> _Work instruction_
Would you return every line of the listing below that has "Hpath" in it?

^^^^

(* ===== verification/PhpNodeInfoProps.v ===== *)
(** From the node to the home page: what the proxy makes of the node's answers
    and what the page shows of it. *)

From S2P Require Import Prelude JsNumber JsValue Async Home HomeProps HomeRuns JsText Php PhpNodeInfo.

(** ** Members of an answer *)

(** Keys that are neither numbers nor outside the basic plane. *)
Definition plain (k : text) : Prop :=
  Forall (fun c => c < 55296) k /\ exists c, head k = Some c /\ is_digit c = false /\ c <> 45.

Lemma units_plain s k : Forall (fun c => c < 55296) k -> units s = k -> s = k.
Proof.
  revert k. induction s as [|c s IH]; intros k Hk E; [done|].
  unfold units in E. cbn in E. unfold code_units in E at 1. destruct (Z.ltb_spec c 65536).
  - destruct k as [|c' k]; [done|]. injection E as -> E. f_equal. apply IH; [by inversion Hk|done].
  - destruct k as [|c' k]; [done|]. injection E as E _. inversion Hk. pose proof (Z.div_pos (c - 65536) 1024). lia.
Qed.

Lemma dec_head z : exists c, head (dec z) = Some c /\ (is_digit c = true \/ c = 45).
Proof.
  unfold dec. destruct (Z.ltb_spec z 0); [exists 45; auto|].
  pose proof (dec_nonneg_digits z ltac:(lia)) as H1. destruct (dec_nonneg z) as [|c s] eqn:E.
  - unfold dec_nonneg in E. destruct (digits z) eqn:Ed; [|done]. by destruct (digits_nonempty z).
  - exists c. split; [done|]. left. by inversion H1.
Qed.

Lemma key_plain k k' : plain k -> key_text k' = k -> k' = KStr k.
Proof.
  intros [Hk (c & Hc & Hd & Hm)] E. destruct k' as [z|s]; cbn in E; [|by f_equal; apply units_plain].
  destruct (dec_head z) as (c' & Hc' & H). rewrite E, Hc in Hc'. injection Hc' as <-. destruct H; congruence.
Qed.

Lemma units_id k : Forall (fun c => c < 55296) k -> units k = k.
Proof.
  induction 1 as [|c k Hc _ IH]; [done|]. unfold units in *. cbn. rewrite IH. unfold code_units.
  by rewrite (proj2 (Z.ltb_lt c 65536)) by lia.
Qed.

Lemma find_key_None k l : k ∉ l.*1 -> find_key k l = None.
Proof.
  induction l as [|[k' v] l IH]; [done|]. cbn. intros [Hne Hk]%not_elem_of_cons.
  rewrite bool_decide_eq_false_2 by congruence. by apply IH.
Qed.

Lemma encode_lookup depth k l : plain k -> NoDup l.*1 -> forall ms acc,
  mapM (fun m : key * php => x ← encode depth m.2; Some (key_text m.1, x)) l = Some ms ->
  lookup_member k (foldl (fun ms m => set_member ms m.1 m.2) acc ms)
    = match find_key (KStr k) l with Some v => encode depth v | None => lookup_member k acc end.
Proof.
  intros Hk. induction l as [|[k' v] l IH]; intros Hnd ms acc E; [by injection E as <-|].
  cbn [fmap list_fmap fst] in Hnd. apply NoDup_cons in Hnd as [Hn Hnd].
  cbn [mapM fst snd] in E. destruct (encode depth v) as [x|] eqn:Ev; [|done]. cbn in E.
  destruct (mapM _ l) as [ms'|] eqn:Em; [|done]. injection E as <-. cbn [foldl fst snd].
  rewrite (IH Hnd ms') by done. cbn [find_key]. case_bool_decide as Hd.
  - subst k'. rewrite find_key_None by done. cbn [key_text]. rewrite units_id by apply Hk.
    by rewrite lookup_set_member.
  - destruct (find_key _ l); [done|]. apply lookup_set_other. intros Ek. by apply Hd, key_plain.
Qed.
(** * Checkpointed, rate-limit-aware collection loop

    A shallow embedding of [Extraction/trends_scrapper_2023.py]: the progress
    tracker [get_completed_cities], the unit fetcher [fetch_city_trends] and
    the module-level run driver ([main]).  The script talks to three outside
    parties: the checkpoint file, the trends service and the clock.  The
    checkpoint file and the log of effects form the [world] that is threaded
    through every call; the trends service is an [environment] that answers
    from the history of effects so far.

    The script is embedded twice.  The first embedding reads the target year
    as a calendar year and takes every write to the checkpoint to succeed;
    it is the script for the years 1678 to 2261 on a disk that does not
    fail.  The second one, [Full], adds what the date parser makes of the
    other years and the ways in which a write may raise. *)

From Stdlib Require Import ZArith QArith Qcanon Lia.
From stdpp Require Import base option list gmap strings.

Local Open Scope string_scope.
Local Open Scope list_scope.
Local Open Scope Z_scope.

(** ** Calendar

    A date is a proleptic Gregorian ordinal: day 1 is 0001-01-01, a Monday.
    The bounds of the library's timestamp type are not part of the
    calendar; [Full.pd_date_range] has them. *)

Module Calendar.

Definition date := Z.

Definition is_leap (y : Z) : bool :=
  (y mod 4 =? 0) && (negb (y mod 100 =? 0) || (y mod 400 =? 0)).

Definition days_before_year (y : Z) : Z :=
  let p := y - 1 in 365 * p + p / 4 - p / 100 + p / 400.

Definition days_in_month (y m : Z) : Z :=
  if m =? 2 then (if is_leap y then 29 else 28)
  else if (m =? 4) || (m =? 6) || (m =? 9) || (m =? 11) then 30
  else 31.

Fixpoint days_before_month_aux (y : Z) (k : nat) : Z :=
  match k with
  | O => 0
  | S k' => days_before_month_aux y k' + days_in_month y (Z.of_nat k)
  end.

(** Days of year [y] that precede the first day of month [m]. *)
Definition days_before_month (y m : Z) : Z :=
  days_before_month_aux y (Z.to_nat (m - 1)).
(** ** C1 *)

(** C1: when the Service's selection annotation parses to more than one
    element, [sync] returns an error, adds exactly one event (a Warning on
    the Service) and nothing else but two log lines: the cache, including
    every Endpoints object, is unchanged, no Endpoints update is sent, and
    the outcome is the same whatever the cached Endpoints are. *)
Theorem sync_multiple_selections_aborts (env : Env) (key namespace name : string)
    (s : St) (svc : Service) (networks : list NetworkSelectionElement) :
  SplitMetaNamespaceKey key = Ok (namespace, name) ->
  c_services (st_cache s) !! store_key namespace name = Some svc ->
  parsePodNetworkSelections (getNetworkAnnotations (svc_Meta svc)) namespace = Ok networks ->
  1 < length networks ->
  sync env key s = (Err multipleSelectionsMsg, aborted_state s svc).
Proof.
  intros Hkey Hsvc Hparse Hlen.
  unfold sync.
  erewrite bind_ok by (unfold lift; rewrite Hkey; reflexivity). cbv beta iota.
  erewrite bind_ok by (unfold serviceGet; rewrite Hsvc; reflexivity). cbv beta iota.
  rewrite (parse_nonempty _ _ _ Hparse).
  unfold mbind, M_bind, klog, lift. cbn [fst snd].
  rewrite Hparse.
  destruct (Nat.ltb_spec 1 (length networks)); [|lia].
  unfold record_event, fail, aborted_state. cbn. by rewrite <- (app_assoc (st_logs s)).
Qed.

(** C1, at a Service [default/svc1] selecting networks [a] and [b]. *)
Lemma sync_multiple_selections_aborts_witness :
  sync ex_env "default/svc1" (ex_st (ex_cache "a,b" [ex_pod1]))
  = (Err multipleSelectionsMsg, aborted_state (ex_st (ex_cache "a,b" [ex_pod1])) (ex_svc "a,b")).
Proof.
  apply (sync_multiple_selections_aborts ex_env "default/svc1" "default" "svc1" _ (ex_svc "a,b")
           [{| nse_Name := "a"; nse_Namespace := "default"; nse_InterfaceRequest := "" |};
            {| nse_Name := "b"; nse_Namespace := "default"; nse_InterfaceRequest := "" |}]).
  - reflexivity.
  - vm_compute. reflexivity.
  - vm_compute. reflexivity.
  - simpl. lia.
Defined.

(** ** C4 *)

(** C4 (as the code does it): when the Service of the key is not in the
    cache, [sync] returns the lister's NotFound error, the same way as any
    other failure, and changes nothing (no event, no update, no log line);
    [processNextWorkItem] then logs the error at verbosity 4 as an Info
    line (not as an error), marks the key done without queueing it again,
    and returns [true]. *)
Theorem sync_missing_service_not_found (env : Env) (key namespace name : string)
    (s : St) (q q' : Queue) :
  SplitMetaNamespaceKey key = Ok (namespace, name) ->
  c_services (st_cache s) !! store_key namespace name = None ->
  queue_Get q = Some (Some key, q') ->
  sync env key s = (Err (NotFound_msg "service" name), s) /\
  processNextWorkItem env q s =
    (Ok (Some (true, queue_Done key q')),
     append_log s {| log_Level := Info 4;
                     log_Msg := "sync aborted: " +:+ NotFound_msg "service" name |}).
Proof.
  intros Hkey Hsvc Hq.
  assert (Hsync : sync env key s = (Err (NotFound_msg "service" name), s)).
  { unfold sync.
    erewrite bind_ok by (unfold lift; rewrite Hkey; reflexivity). cbv beta iota.
    apply bind_err. unfold serviceGet. by rewrite Hsvc. }
  split; [exact Hsync|].
  unfold processNextWorkItem. rewrite Hq.
  erewrite bind_ok by (unfold sync_err; rewrite Hsync; reflexivity).
  reflexivity.
Qed.

(** C4, at a key naming a Service that is not cached. *)
Lemma sync_missing_service_not_found_witness :
  let q := {| q_queue := ["default/svc2"]; q_dirty := {["default/svc2"]};
              q_processing := ∅; q_shuttingDown := false |} in
  let s := ex_st (ex_cache "foo" [ex_pod1]) in
  match queue_Get q with
  | Some (Some key, q') =>
      sync ex_env key s = (Err (NotFound_msg "service" "svc2"), s) /\
      processNextWorkItem ex_env q s =
        (Ok (Some (true, queue_Done key q')),
         append_log s {| log_Level := Info 4;
                         log_Msg := "sync aborted: " +:+ NotFound_msg "service" "svc2" |})
  | _ => False
  end.
Proof.
  cbv zeta. simpl queue_Get. cbv iota.
  apply (sync_missing_service_not_found ex_env "default/svc2" "default" "svc2").
  - reflexivity.
  - vm_compute. reflexivity.
  - reflexivity.
Defined.

(** C4, as the claim states it, fails: [sync] does report an error for a
    key whose Service is not cached. *)
Lemma sync_missing_service_reports_error :
  fst (sync ex_env "default/svc2" (ex_st (ex_cache "foo" [ex_pod1])))
  = Err ("service " +:+ String dquote ("svc2" +:+ String dquote " not found")).
Proof. vm_compute. reflexivity. Qed.

(** ** C9 *)

Lemma fill_missing_some (d : string) (l : list NetworkSelectionElement) :
  fill_missing_namespaces d (map Some l) = Ok (map (fill_namespace d) l).
Proof. induction l as [|e l IH]; [done|]. simpl. by rewrite IH. Qed.

(** On the JSON path the decoded elements are returned as they are, with
    only the namespace filled in. *)
Lemma parse_json_path (raw d : string) (l : list NetworkSelectionElement) :
  raw <> "" ->
  json_Unmarshal_selections raw = (map Some l, false) ->
  parsePodNetworkSelections raw d = Ok (map (fill_namespace d) l).
Proof.
  intros Hne Hj. unfold parsePodNetworkSelections.
  destruct (Nat.eqb_spec (String.length raw) 0) as [H0|_].
  { destruct raw; [congruence | simpl in H0; lia]. }
  rewrite Hj. apply fill_missing_some.
Qed.

(** C9: the JSON input [[{"name":"BR0"}]] is accepted and returns the
    name [BR0], which does not match the label pattern, while the same name
    on the comma-separated path is an error. *)
Theorem json_path_skips_validation :
  parsePodNetworkSelections (qj "[{'name':'BR0'}]") "x"
    = Ok [{| nse_Name := "BR0"; nse_Namespace := "x"; nse_InterfaceRequest := "" |}] /\
  validNameRegex_MatchString "BR0" = false /\
  parsePodNetworkSelections "BR0" "x"
    = Err "error parsing network selection element: at least one of the network selection units is invalid: error found at 'BR0'".
Proof. vm_compute. auto. Qed.

(** ** C10 *)

(** C10: matching a status entry against the selection looks at names
    only (changing the namespaces of the selection elements changes
    nothing), and a Service selecting [other/foo] gets the address of a
    pod of namespace [default] whose status entry is named [foo]. *)
Theorem status_match_ignores_namespace :
  (forall (name ns : string) (networks : list NetworkSelectionElement),
     isInNetworkSelectionElementsArray name (map (with_namespace ns) networks)
     = isInNetworkSelectionElementsArray name networks) /\
  parsePodNetworkSelections "other/foo" "default"
    = Ok [{| nse_Name := "foo"; nse_Namespace := "other"; nse_InterfaceRequest := "" |}] /\
  om_Namespace (pod_Meta ex_pod1) = "default" /\
  (let '(r, s') := sync ex_env "default/svc1" (ex_st (ex_cache "other/foo" [ex_pod1])) in
   r = Ok tt /\
   exists ep, st_updates s' = [ep] /\
     exists sub, sub ∈ eps_Subsets ep /\ ex_addr1 ∈ es_Addresses sub).
Proof.
  split.
  { intros name ns networks. induction networks as [|n l IH]; [done|]. simpl. by rewrite IH. }
  vm_compute. split; [done|]. split; [done|]. split; [done|].
  eexists. split; [reflexivity|]. eexists. split; left.
Qed.

(** ** C7 *)




(** ** C8 *)



(** ** C3 *)

Lemma fill_missing_namespaces_ok (d : string) sels l :
  fill_missing_namespaces d sels = Ok l ->
  exists l0, sels = map Some l0 /\ l = map (fill_namespace d) l0.
Proof.
  revert l. induction sels as [|[e|] sels IH]; intros l H; simpl in H.
  - simplify_eq. by exists [].
  - destruct (fill_missing_namespaces d sels) as [r|m|] eqn:E; simplify_eq.
    destruct (IH r eq_refl) as (l0 & -> & ->). by exists (e :: l0).
  - discriminate.
Qed.

Lemma fill_namespace_fields (d : string) (e : NetworkSelectionElement) :
  nse_Name (fill_namespace d e) = nse_Name e /\
  nse_InterfaceRequest (fill_namespace d e) = nse_InterfaceRequest e /\
  nse_Namespace (fill_namespace d e) =
    (if String.eqb (nse_Namespace e) "" then d else nse_Namespace e).
Proof. unfold fill_namespace. by destruct (String.eqb _ _). Qed.

(** C3 (as the code does it): a successful parse returns the elements
    decoded from JSON, or those of the comma-separated path, with the same
    namespace fill applied: an element keeps its name, interface and
    non-empty namespace, and an empty namespace becomes [defaultNamespace].
    So every namespace is non-empty when [defaultNamespace] is. *)
Theorem parse_fills_namespace (raw d : string) (l : list NetworkSelectionElement) :
  parsePodNetworkSelections raw d = Ok l ->
  exists l0,
    l = map (fill_namespace d) l0 /\
    (json_Unmarshal_selections raw = (map Some l0, false) \/
     exists partial, json_Unmarshal_selections raw = (partial, true) /\
       parse_comma_units (Split raw ",") d partial = Ok (map Some l0)) /\
    Forall2 (fun e0 e => nse_Name e = nse_Name e0 /\
                         nse_InterfaceRequest e = nse_InterfaceRequest e0 /\
                         nse_Namespace e =
                           (if String.eqb (nse_Namespace e0) "" then d else nse_Namespace e0))
      l0 l /\
    (d <> "" -> Forall (fun e => nse_Namespace e <> "") l).
Proof.
  unfold parsePodNetworkSelections. intros H.
  destruct (Nat.eqb _ 0); [discriminate|].
  destruct (json_Unmarshal_selections raw) as [sels err] eqn:Ej.
  assert (Hsh : exists sels', fill_missing_namespaces d sels' = Ok l /\
            (err = false /\ sels' = sels \/
             err = true /\ parse_comma_units (Split raw ",") d sels = Ok sels')).
  { destruct err.
    - destruct (parse_comma_units _ _ _) as [sels'|e|] eqn:Ec; try discriminate.
      exists sels'. auto.
    - exists sels. auto. }
  destruct Hsh as (sels' & Hf & Hpath).
  destruct (fill_missing_namespaces_ok d sels' l Hf) as (l0 & -> & ->).
  exists l0. split; [done|]. split.
  { destruct Hpath as [[-> <-] | [-> Hc]]; [by left|]. right. eauto. }
  split.
  - apply Forall2_fmap_r, Forall_Forall2_diag, Forall_forall. intros e _.
    apply fill_namespace_fields.
  - intros Hd. apply Forall_fmap, Forall_forall. intros e _.
    unfold fill_namespace. simpl.
    destruct (String.eqb_spec (nse_Namespace e) ""); simpl; done.
Qed.

(** C3, on the comma-separated path with one explicit namespace. *)
Lemma parse_fills_namespace_witness :
  exists l0,
    [{| nse_Name := "bar"; nse_Namespace := "foo"; nse_InterfaceRequest := "" |};
     {| nse_Name := "baz"; nse_Namespace := "default"; nse_InterfaceRequest := "eth1" |}]
      = map (fill_namespace "default") l0 /\
    (json_Unmarshal_selections "foo/bar, baz@eth1" = (map Some l0, false) \/
     exists partial, json_Unmarshal_selections "foo/bar, baz@eth1" = (partial, true) /\
       parse_comma_units (Split "foo/bar, baz@eth1" ",") "default" partial = Ok (map Some l0)) /\
    Forall2 (fun e0 e => nse_Name e = nse_Name e0 /\
                         nse_InterfaceRequest e = nse_InterfaceRequest e0 /\
                         nse_Namespace e =
                           (if String.eqb (nse_Namespace e0) "" then "default" else nse_Namespace e0))
      l0 [{| nse_Name := "bar"; nse_Namespace := "foo"; nse_InterfaceRequest := "" |};
          {| nse_Name := "baz"; nse_Namespace := "default"; nse_InterfaceRequest := "eth1" |}] /\
    ("default" <> "" ->
     Forall (fun e => nse_Namespace e <> "")
       [{| nse_Name := "bar"; nse_Namespace := "foo"; nse_InterfaceRequest := "" |};
        {| nse_Name := "baz"; nse_Namespace := "default"; nse_InterfaceRequest := "eth1" |}]).
Proof.
  apply (parse_fills_namespace "foo/bar, baz@eth1" "default").
  vm_compute. reflexivity.
Defined.

(** C3, as the claim states it, fails: with an empty [defaultNamespace]
    a name without namespace is returned with an empty namespace. *)
Lemma parse_empty_default_namespace :
  parsePodNetworkSelections "br0" ""
  = Ok [{| nse_Name := "br0"; nse_Namespace := ""; nse_InterfaceRequest := "" |}].
Proof. vm_compute. reflexivity. Qed.

(** ** C5 *)



(** ** C2 *)



(** ** C6 *)

(** C6 (as the code does it): [RepackSubsets] is idempotent on subsets
    whose ports are all numbered above 0: repacking its result again gives
    the same list. *)
Theorem RepackSubsets_idempotent subsets :
  Forall (fun sub => Forall (fun p => (0 < ep_Port p)%Z) (es_Ports sub)) subsets ->
  RepackSubsets (RepackSubsets subsets) = RepackSubsets subsets.
Proof.
  intros Hall. pose proof (occ_ports_ok subsets Hall) as Hok.
  rewrite (RepackSubsets_run (RepackSubsets subsets)), (RepackSubsets_run subsets).
  change (repack_out (A_of (repacked_occ (occ subsets))) (G_of (repacked_occ (occ subsets))) =
          repack_out (A_of (occ subsets)) (G_of (occ subsets))).
  by rewrite A2_eq, G2_eq.
Qed.

Lemma RepackSubsets_idempotent_witness :
  Forall (fun sub => Forall (fun p => (0 < ep_Port p)%Z) (es_Ports sub)) ex_subsets_pos /\
  RepackSubsets (RepackSubsets ex_subsets_pos) = RepackSubsets ex_subsets_pos.
Proof. split; [|apply RepackSubsets_idempotent]; repeat constructor; simpl; lia. Defined.

(** C6, as the claim states it, fails: the grouping keeps only ports
    numbered above 0, so a subset whose only port is 0 comes out with no
    ports, and a second repack merges it with a port-less subset. *)
Lemma RepackSubsets_not_idempotent :
  RepackSubsets (RepackSubsets ex_subsets_port0) <> RepackSubsets ex_subsets_port0.
Proof. vm_compute. discriminate. Qed.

^^^^

> _Written answer_
  destruct Hsh as (sels' & Hf & Hpath).
  { destruct Hpath as [[-> <-] | [-> Hc]]; [by left|]. right. eauto. }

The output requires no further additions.